Wednesday 8 March, 12-4pm, CM108

In Lab 6 we investigate interdisciplinary approaches to scoring, considering uses of different media and modes of realisation. Caitlin Rowley explores the hidden space of the rehearsal as a site for performance, and Vassilis Chatzimakris looks at interfacial scores. Our visitor is Peter Ablinger, one of the most consistently inventive and challenging composers active today. He will talk about scoring and time in relation to his recent work.

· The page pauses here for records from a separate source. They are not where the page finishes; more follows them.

(* ===== verification/LinkedList.v ===== *)
(** * Linked lists

    internal/utils/byteinterval_linkedlist.go: the doubly linked rings of the gaps of a stream.  (The lists of
    packet ranges and of sent packets, packetinterval_linkedlist.go and ackhandler/packet_linkedlist.go, are made
    from the same template.)  The other files model such a list as a list; here the code with its pointers
    is shown to behave that way.

    The elements live in a store, the sentinel of a list is an element of its own, and a nil pointer is [None]. *)

From S2P Require Import Prelude.

(** ** The store *)

(** The sentinel of a list, [&l.root], or an element that was allocated. *)
Inductive ptr : Type :=
| Root (l : positive)
| Node (n : positive).

#[export] Instance ptr_eq_dec : EqDecision ptr.
Proof. solve_decision. Defined.

#[export] Instance ptr_countable : Countable ptr :=
  inj_countable' (λ p, match p with Root l => inl l | Node n => inr n end)
    (λ s, match s with inl l => Root l | inr n => Node n end) (λ p, match p with Root _ | Node _ => eq_refl end).

Record element (A : Type) : Type := mkElement {
  el_next : option ptr;
  el_prev : option ptr;
  el_list : option positive;
  el_Value : A;
}.
Arguments mkElement {A}.
Arguments el_next {A}.
Arguments el_prev {A}.
Arguments el_list {A}.
Arguments el_Value {A}.

(** All elements, the lengths of the lists, and the next free address. *)
Record store (A : Type) : Type := mkStore {
  elements : gmap ptr (element A);
  lens : gmap positive Z;
  next_free : positive;
}.
Arguments mkStore {A}.
Arguments elements {A}.
Arguments lens {A}.
Arguments next_free {A}.

(** Steps on the store; a panic ends the program. *)
Definition step (A B : Type) : Type := store A → result (B * store A).

#[export] Instance step_ret {A} : MRet (step A) := λ B b st, Ok (b, st).
#[export] Instance step_bind {A} : MBind (step A) := λ B C f m st,
  match m st with Ok (b, st) => f b st | Err e => Err e | Panic w => Panic w end.

Section Lists.
Context {A : Type} (zero : A).
Implicit Types (p e mark pos : option ptr) (l : positive).

Definition nil_pointer : string := "nil pointer dereference".

(** Reading and writing the fields of an element. *)
Definition load p : step A (element A) := λ st,
  match p ≫= λ q, elements st !! q with Some el => Ok (el, st) | None => Panic nil_pointer end.

Definition assign p (f : element A → element A) : step A unit := λ st,
  match p with
  | Some q =>
      match elements st !! q with
      | Some el => Ok (tt, mkStore (<[q := f el]> (elements st)) (lens st) (next_free st))
      | None => Panic nil_pointer
      end
  | None => Panic nil_pointer
  end.

Definition with_next (v : option ptr) (el : element A) : element A := mkElement v (el_prev el) (el_list el) (el_Value el).
Definition with_prev (v : option ptr) (el : element A) : element A := mkElement (el_next el) v (el_list el) (el_Value el).
Definition with_list (v : option positive) (el : element A) : element A := mkElement (el_next el) (el_prev el) v (el_Value el).

Definition set_next p v : step A unit := assign p (with_next v).
Definition set_prev p v : step A unit := assign p (with_prev v).
Definition set_list p v : step A unit := assign p (with_list v).

Definition root l : option ptr := Some (Root l).

(** [l.len], and what is assigned to it. *)
Definition Len l : step A Z := λ st,
  match lens st !! l with Some n => Ok (n, st) | None => Panic nil_pointer end.
Definition set_len l (n : Z) : step A unit := λ st, Ok (tt, mkStore (elements st) (<[l := n]> (lens st)) (next_free st)).

(** ** The operations *)

Definition Next e : step A (option ptr) :=
  el ← load e;
  mret (match el_list el with
        | Some l => if decide (el_next el = root l) then None else el_next el
        | None => None
        end).

Definition Prev e : step A (option ptr) :=
  el ← load e;
  mret (match el_list el with
        | Some l => if decide (el_prev el = root l) then None else el_prev el
        | None => None
        end).

Definition Init l : step A unit :=
  _ ← set_next (root l) (root l);
  _ ← set_prev (root l) (root l);
  set_len l 0.

(** A zero list, whose sentinel has no pointers yet. *)
Definition new_list : step A positive := λ st,
  Ok (next_free st, mkStore (<[Root (next_free st) := mkElement None None None zero]> (elements st))
        (<[next_free st := 0]> (lens st)) (Pos.succ (next_free st))).

Definition NewList : step A positive := l ← new_list; _ ← Init l; mret l.

Definition Front l : step A (option ptr) :=
  n ← Len l;
  if n =? 0 then mret None else r ← load (root l); mret (el_next r).

Definition Back l : step A (option ptr) :=
  n ← Len l;
  if n =? 0 then mret None else r ← load (root l); mret (el_prev r).

Definition lazyInit l : step A unit :=
  r ← load (root l);
  if decide (el_next r = None) then Init l else mret tt.

Definition insert_element l e pos : step A (option ptr) :=
  a ← load pos;
  let n := el_next a in
  _ ← set_next pos e;
  _ ← set_prev e pos;
  _ ← set_next e n;
  _ ← set_prev n e;
  _ ← set_list e (Some l);
  len ← Len l;
  _ ← set_len l (len + 1);
  mret e.

Definition new_element (v : A) : step A (option ptr) := λ st,
  Ok (Some (Node (next_free st)), mkStore (<[Node (next_free st) := mkElement None None None v]> (elements st))
        (lens st) (Pos.succ (next_free st))).

Definition insertValue l (v : A) pos : step A (option ptr) :=
  e ← new_element v;
  insert_element l e pos.

Definition remove_element l e : step A (option ptr) :=
  el ← load e;
  _ ← set_next (el_prev el) (el_next el);
  el ← load e;
  _ ← set_prev (el_next el) (el_prev el);
  _ ← set_next e None;
  _ ← set_prev e None;
  _ ← set_list e None;
  len ← Len l;
  _ ← set_len l (len - 1);
  mret e.

Definition Remove l e : step A A :=
  el ← load e;
  _ ← (if decide (el_list el = Some l) then remove_element l e else mret e);
  el ← load e;
  mret (el_Value el).

Definition PushFront l (v : A) : step A (option ptr) := _ ← lazyInit l; insertValue l v (root l).

Definition PushBack l (v : A) : step A (option ptr) :=
  _ ← lazyInit l;
  r ← load (root l);
  insertValue l v (el_prev r).

Definition InsertBefore l (v : A) mark : step A (option ptr) :=
  m ← load mark;
  if decide (el_list m = Some l) then insertValue l v (el_prev m) else mret None.

Definition InsertAfter l (v : A) mark : step A (option ptr) :=
  m ← load mark;
  if decide (el_list m = Some l) then insertValue l v mark else mret None.

Definition MoveToFront l e : step A unit :=
  el ← load e;
  if decide (el_list el = Some l) then
    r ← load (root l);
    if decide (el_next r = e) then mret tt
    else e ← remove_element l e; _ ← insert_element l e (root l); mret tt
  else mret tt.

(** The call of remove comes before the pointer of its neighbour is read. *)
Definition MoveToBack l e : step A unit :=
  el ← load e;
  if decide (el_list el = Some l) then
    r ← load (root l);
    if decide (el_prev r = e) then mret tt
    else e ← remove_element l e; r ← load (root l); _ ← insert_element l e (el_prev r); mret tt
  else mret tt.

Definition MoveBefore l e mark : step A unit :=
  el ← load e;
  if decide (el_list el = Some l ∧ e <> mark) then
    m ← load mark;
    if decide (el_list m = Some l) then
      e ← remove_element l e; m ← load mark; _ ← insert_element l e (el_prev m); mret tt
    else mret tt
  else mret tt.

Definition MoveAfter l e mark : step A unit :=
  el ← load e;
  if decide (el_list el = Some l ∧ e <> mark) then
    m ← load mark;
    if decide (el_list m = Some l) then
      e ← remove_element l e; _ ← insert_element l e mark; mret tt
    else mret tt
  else mret tt.

(** The loops run as often as the other list is long when they start. *)
Fixpoint push_back_loop (i : nat) l e : step A unit :=
  match i with
  | O => mret tt
  | S i =>
      el ← load e;
      r ← load (root l);
      _ ← insertValue l (el_Value el) (el_prev r);
      e ← Next e;
      push_back_loop i l e
  end.

Definition PushBackList l (other : positive) : step A unit :=
  _ ← lazyInit l;
  n ← Len other;
  e ← Front other;
  push_back_loop (Z.to_nat n) l e.

Fixpoint push_front_loop (i : nat) l e : step A unit :=
  match i with
  | O => mret tt
  | S i =>
      el ← load e;
      _ ← insertValue l (el_Value el) (root l);
      e ← Prev e;
      push_front_loop i l e
  end.

Definition PushFrontList l (other : positive) : step A unit :=
  _ ← lazyInit l;
  n ← Len other;
  e ← Back other;
  push_front_loop (Z.to_nat n) l e.

End Lists.

(** ** What a store represents *)

Section Represents.
Context {A : Type}.
Implicit Types (st : store A) (q r : ptr).

Definition nx st q : option ptr := elements st !! q ≫= el_next.
Definition pv st q : option ptr := elements st !! q ≫= el_prev.
Definition ls st q : option positive := elements st !! q ≫= el_list.
Definition vl st q : option A := el_Value <$> elements st !! q.
Definition has st q : Prop := is_Some (elements st !! q).

(** [b] comes after [a]. *)
Definition edge st (a b : ptr) : Prop := nx st a = Some b ∧ pv st b = Some a.

Fixpoint path st (ps : list ptr) : Prop :=
  match ps with
  | a :: (b :: _) as rest => edge st a b ∧ path st rest
  | _ => True
  end.

Definition cycle (l : positive) (ns : list positive) : list ptr := Root l :: (Node <$> ns) ++ [Root l].

(** [M] has the lists in the store, with the addresses of their elements. *)
Record represents st (M : gmap positive (list (positive * A))) : Prop := {
  rep_ring l xs : M !! l = Some xs → path st (cycle l xs.*1);
  rep_len l xs : M !! l = Some xs → lens st !! l = Some (Z.of_nat (length xs));
  rep_nodup l xs : M !! l = Some xs → NoDup xs.*1;
  rep_member l n : ls st (Node n) = Some l ↔ ∃ xs, M !! l = Some xs ∧ n ∈ xs.*1;
  rep_value l xs n v : M !! l = Some xs → (n, v) ∈ xs → vl st (Node n) = Some v;
  rep_free n : has st (Node n) → (n < next_free st)%positive;
  rep_free_list l : is_Some (M !! l) → (l < next_free st)%positive;
}.
Lemma in_cut1 a b g p :
  a < b → in_gap (cut1 a b g) p ↔ Start g <= p < End g ∧ ¬ (a <= p < b).
Proof.
  intros Hab. unfold cut1. rewrite in_gap_app.
  destruct (Z.ltb_spec (Start g) (Z.min a (End g))), (Z.ltb_spec (Z.max b (Start g)) (End g));
    rewrite ?in_gap_cons; simpl; pose proof (in_gap_nil p); intuition lia.
Qed.

Lemma in_cut_gaps a b gs p :
  a < b → in_gap (cut_gaps a b gs) p ↔ in_gap gs p ∧ ¬ (a <= p < b).
Proof.
  intros Hab. unfold cut_gaps. induction gs as [|g gs IH]; cbn.
  { pose proof (in_gap_nil p). tauto. }
  rewrite in_gap_app, in_gap_cons, in_cut1 by done. unfold cut_gaps in IH. rewrite IH. tauto.
Qed.

Lemma cut_gaps_app a b gs1 gs2 : cut_gaps a b (gs1 ++ gs2) = cut_gaps a b gs1 ++ cut_gaps a b gs2.
Proof. unfold cut_gaps. by rewrite fmap_app, join_app. Qed.

(** Gaps on either side of the cut stay as they are. *)
Lemma cut_gaps_id a b gs :
  a < b → (∀ g, g ∈ gs → Start g < End g ∧ (End g <= a ∨ b <= Start g)) → cut_gaps a b gs = gs.
Proof.
  intros Hab. induction gs as [|g gs IH]; intros H; [done|].
  change (cut1 a b g ++ cut_gaps a b gs = [g] ++ gs). rewrite IH by set_solver. f_equal.
  destruct (H g ltac:(set_solver)) as [Hg Hd]. unfold cut1. destruct g as [x y]; simpl in *.
  destruct (Z.ltb_spec x (Z.min a y)), (Z.ltb_spec (Z.max b x) y); simpl; try lia;
    do 2 f_equal; lia.
Qed.

Lemma cut_gaps_nil a b gs : (∀ g, g ∈ gs → a <= Start g ∧ End g <= b) → cut_gaps a b gs = [].
Proof.
  induction gs as [|g gs IH]; intros H; [done|].
  change (cut1 a b g ++ cut_gaps a b gs = []). rewrite IH by set_solver.
  destruct (H g ltac:(set_solver)) as [H1 H2]. unfold cut1.
  destruct (Z.ltb_spec (Start g) (Z.min a (End g))), (Z.ltb_spec (Z.max b (Start g)) (End g));
    simpl; done || lia.
Qed.
Definition set_history (h : receivedPacketHandler) (hist : receivedPacketHistory) (limit : Z)
  : receivedPacketHandler :=
  {| largestObserved := largestObserved h; lowerLimit := limit;
     largestObservedReceivedTime := largestObservedReceivedTime h;
     packetHistory := hist; ackSendDelay := ackSendDelay h;
     packetsReceivedSinceLastAck := packetsReceivedSinceLastAck h;
     retransmittablePacketsReceivedSinceLastAck := retransmittablePacketsReceivedSinceLastAck h;
     ackQueued := ackQueued h; ackAlarm := ackAlarm h; lastAck := lastAck h;
     rph_version := rph_version h; rph_packets := rph_packets h |}.

(** ReceivedPacket: the new state, and the error if there is one. *)
Definition rph_ReceivedPacket (now : Z) (h : receivedPacketHandler) (packetNumber : Z)
    (shouldInstigateAck : bool) : receivedPacketHandler * option error :=
  if packetNumber =? 0 then (h, Some errInvalidPacketNumber)
  else
    let h := observe now h packetNumber in
    if packetNumber <=? lowerLimit h then (h, None)
    else match history_ReceivedPacket (packetHistory h) packetNumber with
    | Ok hist =>
        (maybeQueueAck now (set_history h hist (lowerLimit h)) packetNumber shouldInstigateAck, None)
    | Err e => (h, Some e)
    | Panic _ => (h, None)
    end.

Definition SetLowerLimit (h : receivedPacketHandler) (p : Z) : receivedPacketHandler :=
  set_history h (DeleteUpTo (packetHistory h) p) p.

(** The frame that reports the history: its lowest and all its ranges. *)
Definition history_frame (h : receivedPacketHandler) : result (Z * list AckRange) :=
  let ackRanges := GetAckRanges (packetHistory h) in
  match List.rev ackRanges with
  | [] => Panic "index out of range"
  | lowest :: _ =>
      Ok (First lowest, if (1 <? length ackRanges)%nat then ackRanges else [])
  end.

Definition GetAckFrame (now : Z) (h : receivedPacketHandler)
  : result (option AckFrame * receivedPacketHandler) :=
  if negb (ackQueued h) && ((ackAlarm h =? 0) || (ackAlarm h >? now)) then Ok (None, h)
  else
    '(lowest, ackRanges) ← history_frame h;
    let ack := {| ack_PathID := 0; ack_LargestAcked := largestObserved h;
                  ack_LowestAcked := lowest; ack_AckRanges := ackRanges;
                  ack_PacketReceivedTime := largestObservedReceivedTime h;
                  ack_DelayTime := 0 |} in
    Ok (Some ack,
        {| largestObserved := largestObserved h; lowerLimit := lowerLimit h;
           largestObservedReceivedTime := largestObservedReceivedTime h;
           packetHistory := packetHistory h; ackSendDelay := ackSendDelay h;
           packetsReceivedSinceLastAck := 0; retransmittablePacketsReceivedSinceLastAck := 0;
           ackQueued := false; ackAlarm := 0; lastAck := Some ack;
           rph_version := rph_version h; rph_packets := rph_packets h |}).

Definition GetClosePathFrame (h : receivedPacketHandler) : result ClosePathFrame :=
  '(lowest, ackRanges) ← history_frame h;
  Ok {| cp_PathID := 0; cp_LargestAcked := largestObserved h; cp_LowestAcked := lowest;
        cp_AckRanges := ackRanges |}.

Definition rph_GetAlarmTimeout (h : receivedPacketHandler) : Z := ackAlarm h.

(** ** The history is a set *)

Definition in_history (l : list PacketInterval) (p : Z) : Prop :=
  ∃ r, r ∈ l ∧ pi_Start r <= p <= pi_End r.

(** Ranges below [hi], from high to low, with a missing packet between neighbours. *)
Fixpoint desc_ok (hi : Z) (l : list PacketInterval) : Prop :=
  match l with
  | [] => True
  | r :: l => 1 <= pi_Start r <= pi_End r ∧ pi_End r < hi ∧ desc_ok (pi_Start r - 1) l
  end.

Lemma in_history_nil p : ¬ in_history [] p.
Proof. unfold in_history. set_solver. Qed.

Lemma in_history_cons r l p :
  in_history (r :: l) p ↔ pi_Start r <= p <= pi_End r ∨ in_history l p.
Proof. unfold in_history. setoid_rewrite elem_of_cons. naive_solver. Qed.

Lemma in_history_app l1 l2 p : in_history (l1 ++ l2) p ↔ in_history l1 p ∨ in_history l2 p.
Proof. unfold in_history. setoid_rewrite elem_of_app. naive_solver. Qed.

Lemma desc_ok_weaken hi hi' l : hi <= hi' → desc_ok hi l → desc_ok hi' l.
Proof. destruct l as [|r l]; [done|]. intros ? (?&?&?). split_and!; try done; lia. Qed.

Lemma in_history_bound hi l p : desc_ok hi l → in_history l p → 1 <= p < hi.
Proof.
  revert hi. induction l as [|r l IH]; intros hi Hl Hp; [by apply in_history_nil in Hp|].
  destruct Hl as (? & ? & Hl). apply in_history_cons in Hp as [?|Hp]; [lia|].
  specialize (IH _ Hl Hp). lia.
Qed.

Lemma merge_prev_spec hi el rest :
  1 <= pi_Start el <= pi_End el → pi_End el < hi → hi < 2^64 → desc_ok (pi_Start el) rest →
  desc_ok hi (merge_prev el rest) ∧
  ∀ q, in_history (merge_prev el rest) q ↔ pi_Start el <= q <= pi_End el ∨ in_history rest q.
Proof.
  intros Hel Hhi H64 Hr. unfold merge_prev. destruct rest as [|prev rest].
  { split; [by simpl|]. intros q. by rewrite in_history_cons. }
  destruct Hr as (Hp & Hlt & Hr). rewrite u64_id by (unfold is_u64; lia).
  destruct (Z.eqb_spec (pi_End prev + 1) (pi_Start el)) as [E|Hne].
  - split; [simpl; split_and!; try done; lia|]. intros q. rewrite !in_history_cons. simpl.
    split; [intros [?|?]|intros [?|[?|?]]]; try (by auto); try (left; lia).
    destruct (Z.le_gt_cases (pi_Start el) q); [left; lia|right; left; lia].
  - split; [simpl; split_and!; try done; lia|]. intros q. by rewrite in_history_cons.
Qed.

Lemma insert_packet_spec hi l p :
  desc_ok hi l → 1 <= p < hi → hi < 2^64 - 1 →
  desc_ok hi (insert_packet p l) ∧
  (∀ q, in_history (insert_packet p l) q ↔ q = p ∨ in_history l q).
Proof.
  revert hi. induction l as [|el l IH]; intros hi Hl Hp Hhi.
  { cbn [insert_packet]. split; [simpl; lia|]. intros q. rewrite in_history_cons. simpl. pose proof (in_history_nil q).
    intuition lia. }
  pose proof Hl as (Hel & Hlt & Hl'). cbn [insert_packet].
  rewrite !Z.geb_leb, Z.gtb_ltb, (u64_id (p - 1)), (u64_id (p + 1)) by (unfold is_u64; lia).
  destruct (Z.leb_spec (pi_Start el) p), (Z.leb_spec p (pi_End el)); cbn [andb].
  { split; [done|]. intros q. rewrite in_history_cons. intuition lia. }
  all: destruct (Z.eqb_spec (pi_End el) (p - 1)) as [E|].
  all: try (edestruct (merge_prev_spec hi (mkPacketInterval (pi_Start el) p) l) as [Hm1 Hm2];
    [simpl; lia..|eapply desc_ok_weaken; [|exact Hl']; simpl; lia|];
    split; [exact Hm1|]; intros q; rewrite Hm2, in_history_cons; simpl; intuition lia).
  all: destruct (Z.eqb_spec (pi_Start el) (p + 1)) as [E'|].
  all: try (edestruct (merge_prev_spec hi (mkPacketInterval p (pi_End el)) l) as [Hm1 Hm2];
    [simpl; lia..|eapply desc_ok_weaken; [|exact Hl']; simpl; lia|];
    split; [exact Hm1|]; intros q; rewrite Hm2, in_history_cons; simpl; intuition lia).
  all: destruct (Z.ltb_spec (pi_End el) p); try lia.
  - split; [simpl; split_and!; try done; lia|]. intros q. rewrite !in_history_cons. simpl.
    intuition lia.
  - destruct (IH (pi_Start el - 1) Hl' ltac:(lia) ltac:(lia)) as [Hm1 Hm2].
    split; [simpl; split_and!; try done; lia|]. intros q. rewrite !in_history_cons, Hm2. intuition.
Qed.

(** What [DeleteUpTo] does to one range. *)
Definition trim (p : Z) (r : PacketInterval) : option PacketInterval :=
  if (p >=? pi_Start r) && (p <? pi_End r) then Some (mkPacketInterval (p +u64 1) (pi_End r))
  else if pi_End r <=? p then None else Some r.

Fixpoint asc_ok (lo : Z) (l : list PacketInterval) : Prop :=
  match l with
  | [] => True
  | r :: l => lo < pi_Start r <= pi_End r ∧ asc_ok (pi_End r) l
  end.

Lemma asc_ok_snoc lo l r :
  asc_ok lo l → lo < pi_Start r <= pi_End r → (∀ x, x ∈ l → pi_End x < pi_Start r) →
  asc_ok lo (l ++ [r]).
Proof.
  revert lo. induction l as [|x l IH]; intros lo Hl Hr Hx; simpl; [done|].
  destruct Hl as [? Hl]. split; [done|]. apply IH; [done| |set_solver].
  specialize (Hx x ltac:(set_solver)). lia.
Qed.

Lemma desc_bound hi l r : desc_ok hi l → r ∈ l → 1 <= pi_Start r <= pi_End r ∧ pi_End r < hi.
Proof.
  revert hi. induction l as [|r0 l IH]; intros hi Hl Hr; [set_solver|].
  destruct Hl as (? & ? & Hl). apply elem_of_cons in Hr as [->|Hr]; [lia|].
  destruct (IH _ Hl Hr). lia.
Qed.

Lemma desc_asc hi l : desc_ok hi l → asc_ok 0 (reverse l).
Proof.
  revert hi. induction l as [|r l IH]; intros hi; [done|]. intros (? & ? & Hl).
  rewrite reverse_cons. apply asc_ok_snoc; [by eapply IH|lia|].
  intros x Hx. rewrite elem_of_reverse in Hx. destruct (desc_bound _ _ _ Hl Hx). lia.
Qed.

Lemma trim_above p lo l : p <= lo → asc_ok lo l → omap (trim p) l = l.
Proof.
  revert lo. induction l as [|r l IH]; intros lo Hp Hl; [done|]. destruct Hl as [Hr Hl].
  cbn [omap list_omap]. unfold trim at 1. rewrite Z.geb_leb.
  destruct (Z.leb_spec (pi_Start r) p); [lia|]. cbn [andb].
  destruct (Z.leb_spec (pi_End r) p); [lia|]. f_equal. apply (IH (pi_End r)); [lia|done].
Qed.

12-2pm: Caitlin Rowley / Vassilis Chatzimakris

Caitlin Rowley: Scoring rehearsal, not performance
In this session, I will be presenting a work in progress which I have been developing over the last few months. “dot drip line line” investigates the private space of the rehearsal period by providing detailed instructions for an extended process of “getting to the heart of the piece” to be undertaken before devising a performance. As to the nature of the performance itself, the score has little to say, focusing instead on the preliminary process which demands the creation of multiple interpretations of the text score, preferably in multiple media.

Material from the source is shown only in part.